I wrote multihead weigher code for Mitsubishi FX5U PLC in ST Language. Can someone check it ? This is working in simulation with for loops

https://github.com/MrBrkers/Multihead-Weigher/tree/main

 

[drbitboy]

...Can someone check it ?...

Weigh_Algorithm.txt

• This subroutine does not exit when it finds a solution, so multiple solutions may be triggered on any one call.
• This subroutine does not test all combinations e.g. the sums of weights of the pair [0,9], or of the triple [7,8,11], will not be checked.
• Look up the knapsack problem; I think this is related to that, and there may be better algorithms available.
• This brute force O(N⁵) algorithm could almost certainly be improved upon
• Each sum could be calculated but once and incrementally at each loop level, instead of twice per IF comparison in the innermost loop, which would reduce the number of [+] operations by a few orders of magnitude.
• Sums that exceed the upper limit in outer loops before reaching the inner loops could be skipped.
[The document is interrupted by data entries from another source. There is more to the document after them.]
Definition isW l s : option bool :=
  m ← getLockMode l s resourceIdGlobal; Some (bool_decide (m = MODE_X)).
Definition isR l s : option bool :=
  m ← getLockMode l s resourceIdGlobal; Some (bool_decide (m = MODE_S)).
Definition isLocked l s : option bool :=
  m ← getLockMode l s resourceIdGlobal; Some (negb (bool_decide (m = MODE_NONE))).

Definition isLockHeldForMode l s (resId : Z) (mode : LockMode) : option bool :=
  m ← getLockMode l s resId; Some (isModeCovered mode m).

Definition isWriteLocked l s : option bool := isLockHeldForMode l s resourceIdGlobal MODE_IX.
Definition isReadLocked l s : option bool := isLockHeldForMode l s resourceIdGlobal MODE_IS.
Definition isRSTLExclusive l s : option bool :=
  m ← getLockMode l s resourceIdReplicationStateTransitionLock; Some (bool_decide (m = MODE_X)).
Definition isRSTLLocked l s : option bool :=
  m ← getLockMode l s resourceIdReplicationStateTransitionLock;
  Some (negb (bool_decide (m = MODE_NONE))).

(** [isDbLockedForMode]; [resIdDb] is the resource of the database's name. *)
Definition isDbLockedForMode l s (resIdDb : Z) (mode : LockMode) : option bool :=
  w ← isW l s;
  if (w : bool) then Some true else
  r ← isR l s;
  if r && isSharedLockMode mode then Some true else isLockHeldForMode l s resIdDb mode.
(** Storing another count of pending unlocks in an entry. *)
Lemma store_pending_ok l s it k r p p' c m :
  LkStruct l s → slotAt l it true k r p → svc_view s r = Some (granted c m) → 0 <= p' <= c →
  ∃ mp, FastMap.store it (mkSlot r p') (_requests l) = Some mp ∧
    mp = mkFast (<[it := mkEntry true k (mkSlot r p')]> (_fastAccess (_requests l)))
                (_fastAccessUsedSize (_requests l)) ∧
    slotAt (with_map mp l) it true k r p' ∧ others it l (with_map mp l) s s ∧
    ∀ n g, LkStruct (with_num n (with_nesting g (with_map mp l))) s ∧
           LkStruct (with_num n (with_map mp l)) s ∧ LkStruct (with_map mp l) s.
Proof.
  intros L Hit Hv Hp.
  destruct (FastMap.store_spec it k (mkSlot r p) (mkSlot r p') _ (lk_map l s L) Hit)
    as (mp & E & F & I & O & _ & _ & Hlen).
  pose proof E as E'. unfold FastMap.store in E'. rewrite Hit in E'. simpl in E'. injection E' as <-.
  eexists. split; [exact E|]. split; [done|]. split; [exact I|].
  split; [split; [exact O|split; [exact Hlen|by intros]]|].
  assert (∀ l', _requests l' = _requests (with_map (mkFast (<[it := mkEntry true k (mkSlot r p')]>
      (_fastAccess (_requests l))) (_fastAccessUsedSize (_requests l))) l) →
    _modeForTicket l' = _modeForTicket l → LkStruct l' s) as Hall; [|intros n g; split; [|split]; by apply Hall].
  intros l' R T. split; rewrite ?R, ?T.
  - exact F.
  - simpl. rewrite (addr_insert _ it (mkEntry true k (mkSlot r p))); [apply (lk_addr l s L)|done|done].
  - intros j k' r' p0. destruct (decide (j = it)) as [->|Hne].
    + simpl in *. rewrite I. intros [= <- <- <-].
      destruct (lk_slot l s L it k r p Hit) as (? & c0 & m0 & Hv0 & ? & _).
      split; [done|]. exists c, m. split; [done|]. rewrite Hv in Hv0. by simplify_eq.
    + simpl in *. rewrite O by done. apply (lk_slot l s L).
  - intros j r' p0. destruct (decide (j = it)) as [->|Hne].
    + simpl in *. rewrite I. intros [= E1 <- <-]. apply (lk_ticket l s L it r p).
      rewrite Hit. by rewrite E1.
    + simpl in *. rewrite O by done. apply (lk_ticket l s L).
  - apply (lk_svc l s L).
Qed.

(** The sum of the pending bits when one entry changes. *)
Lemma pending_insert (fa : list (PreallocEntry Z Slot)) it e e' :
  fa !! it = Some e →
  lsum pendingBit (<[it := e']> fa) = lsum pendingBit fa - pendingBit e + pendingBit e'.
Proof.
  intros Hi. rewrite <- (take_drop_middle fa it e Hi) at 2.
  rewrite insert_take_drop by (by eapply lookup_lt_Some). rewrite !lsum_app. simpl. lia.
Qed.

Lemma others_trans it l1 l2 l3 s1 s2 s3 b k r p p' :
  slotAt l1 it true k r p → slotAt l2 it b k r p' →
  others it l1 l2 s1 s2 → others it l2 l3 s2 s3 → others it l1 l3 s1 s3.
Proof.
  intros I1 I2 (A1 & A2 & A3) (B1 & B2 & B3). split; [|split].
  - intros j Hj. by rewrite B1, A1.
  - congruence.
  - intros r' c m b' k' r0 p0 Hs Hne Hv. rewrite I1 in Hs. simplify_eq.
    eapply B3; [exact I2|done|]. by eapply A3.
Qed.

Lemma find_slot l s it k r p :
  LkStruct l s → slotAt l it true k r p →
  FastMap.find k (_requests l) = it ∧ FastMap.finished it (_requests l) = false.
Proof. intros L. apply find_used. apply (lk_map l s L). Qed.

(** [unlock] outside a unit of work drops a reference at once. *)
Lemma unlock_now_ok l s it k r p c m :
  LkStruct l s → slotAt l it true k r p → svc_view s r = Some (granted c m) → p <= c - 1 →
  (inAWriteUnitOfWork l = false ∨ _shouldDelayUnlock l k m = Some false) →
  ∃ l' s', unlock k l s = Some (c =? 1, l', s') ∧ LkStruct l' s' ∧
    slotAt l' it (negb (c =? 1)) k r p ∧ others it l l' s s' ∧
    (1 < c → svc_view s' r = Some (granted (c - 1) m)) ∧
    _numResourcesToUnlockAtEndUnitOfWork l' = _numResourcesToUnlockAtEndUnitOfWork l ∧
    _wuowNestingLevel l' = _wuowNestingLevel l.
Proof.
  intros L Hit Hv Hp Hd. unfold unlock.
  destruct (find_slot l s it k r p L Hit) as [-> ->].
  destruct (unlockImpl_ok l s it k r p c m L Hit Hv Hp) as (it' & l' & s' & E & R).
  unfold FastMap.objAddr. rewrite Hit. simpl. rewrite Hv. simpl.
  assert ((if inAWriteUnitOfWork l then _shouldDelayUnlock l k m else Some false) = Some false) as ->.
  { destruct Hd as [->| ->]; [done|]. by destruct (inAWriteUnitOfWork l). }
  simpl. rewrite E. simpl. by exists l', s'.
Qed.

(** The pending unlocks of one entry are all performed. *)
Lemma flushPending_ok n l s it k r p c m :
  LkStruct l s → _wuowNestingLevel l = 0 → slotAt l it true k r p →
  svc_view s r = Some (granted c m) → p = Z.of_nat n → p <= c →
  ∃ l' s', flushPending n it l s = Some (l', s') ∧ LkStruct l' s' ∧
    slotAt l' it (negb (c =? p)) k r 0 ∧ others it l l' s s' ∧
    (p < c → svc_view s' r = Some (granted (c - p) m)) ∧
    _numResourcesToUnlockAtEndUnitOfWork l' = _numResourcesToUnlockAtEndUnitOfWork l ∧
    _wuowNestingLevel l' = 0.
Proof.
  revert l s p c. induction n as [|n IH]; intros l s p c L Hn Hit Hv Hp Hpc.
  - pose proof (svc_granted_count s r c m (lk_svc l s L) Hv). assert (p = 0) as -> by lia.
    cbn [flushPending]. unfold FastMap.objAddr. rewrite Hit. simpl.
    replace (c =? 0) with false by lia. rewrite Z.sub_0_r. simpl.
    exists l, s. split; [done|]. split; [done|]. split; [exact Hit|].
    split; [apply others_refl|]. done.
  - cbn [flushPending]. unfold FastMap.objAddr. rewrite Hit. simpl.
    replace (p <=? 0) with false by lia.
    destruct (store_pending_ok l s it k r p (p - 1) c m L Hit Hv) as (mp & E & _ & I1 & O1 & L1);
      [lia|]. destruct (L1 0 0) as (_ & _ & L1'). clear L1.
    rewrite E. simpl. unfold FastMap.key_at.
    change (FastMap.entry_at it mp) with (FastMap.entry_at it (_requests (with_map mp l))).
    rewrite I1. simpl.
    destruct (unlock_now_ok (with_map mp l) s it k r (p - 1) c m L1' I1 Hv)
      as (l2 & s2 & E2 & L2 & I2 & O2 & V2 & N2 & G2); [lia| |].
    { left. unfold inAWriteUnitOfWork. simpl. by rewrite Hn. }
    rewrite E2. simpl.
    destruct (decide (c = 1)) as [->|Hc].
    + assert (p = 1) as -> by lia. assert (n = 0%nat) as -> by lia.
      cbn [flushPending]. unfold FastMap.objAddr. rewrite I2. simpl.
      exists l2, s2. split; [done|]. split; [done|]. split; [exact I2|].
      split; [eapply others_trans; [exact Hit|exact I1|exact O1|exact O2]|].
      split; [lia|]. split; [by rewrite N2|]. by rewrite G2.
    + pose proof (svc_granted_count s r c m (lk_svc l s L) Hv).
      replace (c =? 1) with false in I2 by lia.
      destruct (IH l2 s2 (p - 1) (c - 1)) as (l3 & s3 & E3 & L3 & I3 & O3 & V3 & N3 & G3).
      * done.
      * by rewrite G2.
      * exact I2.
      * apply V2. lia.
      * lia.
      * lia.
      * exists l3, s3. split; [exact E3|]. split; [done|].
        replace (c - 1 =? p - 1) with (c =? p) in I3 by lia. split; [exact I3|].
        split; [eapply others_trans; [exact Hit|exact I1|exact O1|]; eapply others_trans;
                [exact I1|exact I2|exact O2|exact O3]|].
        replace (c - 1 - (p - 1)) with (c - p) in V3 by lia.
        split; [intros; apply V3; lia|]. split; [by rewrite N3, N2|done].
Qed.

(** ** Positions after the iterator *)

Lemma drop_others it l l' s s' :
  others it l l' s s' →
  drop (Datatypes.S it) (_fastAccess (_requests l')) = drop (Datatypes.S it) (_fastAccess (_requests l)).
Proof.
  intros (O & _ & _). apply list_eq. intros i. rewrite !lookup_drop.
  apply (O (Datatypes.S it + i)%nat). lia.
Qed.

Lemma pendingBit_nonneg e : 0 <= pendingBit e.
Proof. unfold pendingBit. case_match; lia. Qed.

Lemma pendingBit_slot b k r p : pendingBit (mkEntry b k (mkSlot r p)) = if b && negb (p =? 0) then 1 else 0.
Proof. done. Qed.

(** Skipping unused entries skips no pending unlock. *)
Lemma pending_seek (fa : list (PreallocEntry Z Slot)) pos :
  lsum pendingBit fa = lsum pendingBit (drop (FastMap.seek inUse fa pos - pos) fa).
Proof.
  revert pos. induction fa as [|e fa IH]; intros pos; simpl; [by rewrite drop_nil|].
  destruct (inUse e) eqn:E; [by rewrite Nat.sub_diag|].
  unfold pendingBit at 1. rewrite E. simpl. rewrite (IH (Datatypes.S pos)).
  assert (Datatypes.S pos <= FastMap.seek inUse fa (Datatypes.S pos))%nat.
  { destruct (FastMap.seek_spec inUse fa (Datatypes.S pos)) as [(i & ? & E' & _)|[E' _]]; rewrite E'; lia. }
  by replace (FastMap.seek inUse fa (Datatypes.S pos) - pos)%nat
    with (Datatypes.S (FastMap.seek inUse fa (Datatypes.S pos) - Datatypes.S pos)) by lia.
Qed.

(** Where a loop that advances by [next] stands: at the end or at a used entry,
    with only unused entries skipped. *)
Definition at_entry it (m : FastMapNoAlloc Z Slot) : Prop :=
  (it <= length (_fastAccess m))%nat ∧
  (FastMap.finished it m = false → ∃ k r p, FastMap.entry_at it m = Some (mkEntry true k (mkSlot r p))).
Those last four items are only about efficiency; if there are no watchdog timeouts, then brute force may be okay.

 

[drbitboy]

https://en.wikipedia.org/wiki/Subset_sum_problem




https://en.wikipedia.org/wiki/Multihead_weigher


file:///C:/Users/drbitboy/Downloads...optimizationofthemultiheadweighingprocess.pdf

 

[drbitboy]

https://en.wikipedia.org/wiki/Subset_sum_problem


https://en.wikipedia.org/wiki/Multihead_weigher


https://www.researchgate.net/publication/304291607

 

[parky]

I worked closely with a well known weighing company, well a number of their engineers, you definitely need a fast process, indeed the last time I worked with them they were looking at prediction, i.e. the waveform from the locadcells something to do with predicting the final weight by the curve of the increase in weight, do not know the details of exactly they were looking at but one engineer told me it looked promising & would increase the speed they could operate at, the conversion speed of the signals was certainly above a normal PLC or for that matter many loadcells on the market at that time, for precise low weight accuracy. I have no idea if they ever achieved what they were working on but if they did I guess it would be kept close to their chest.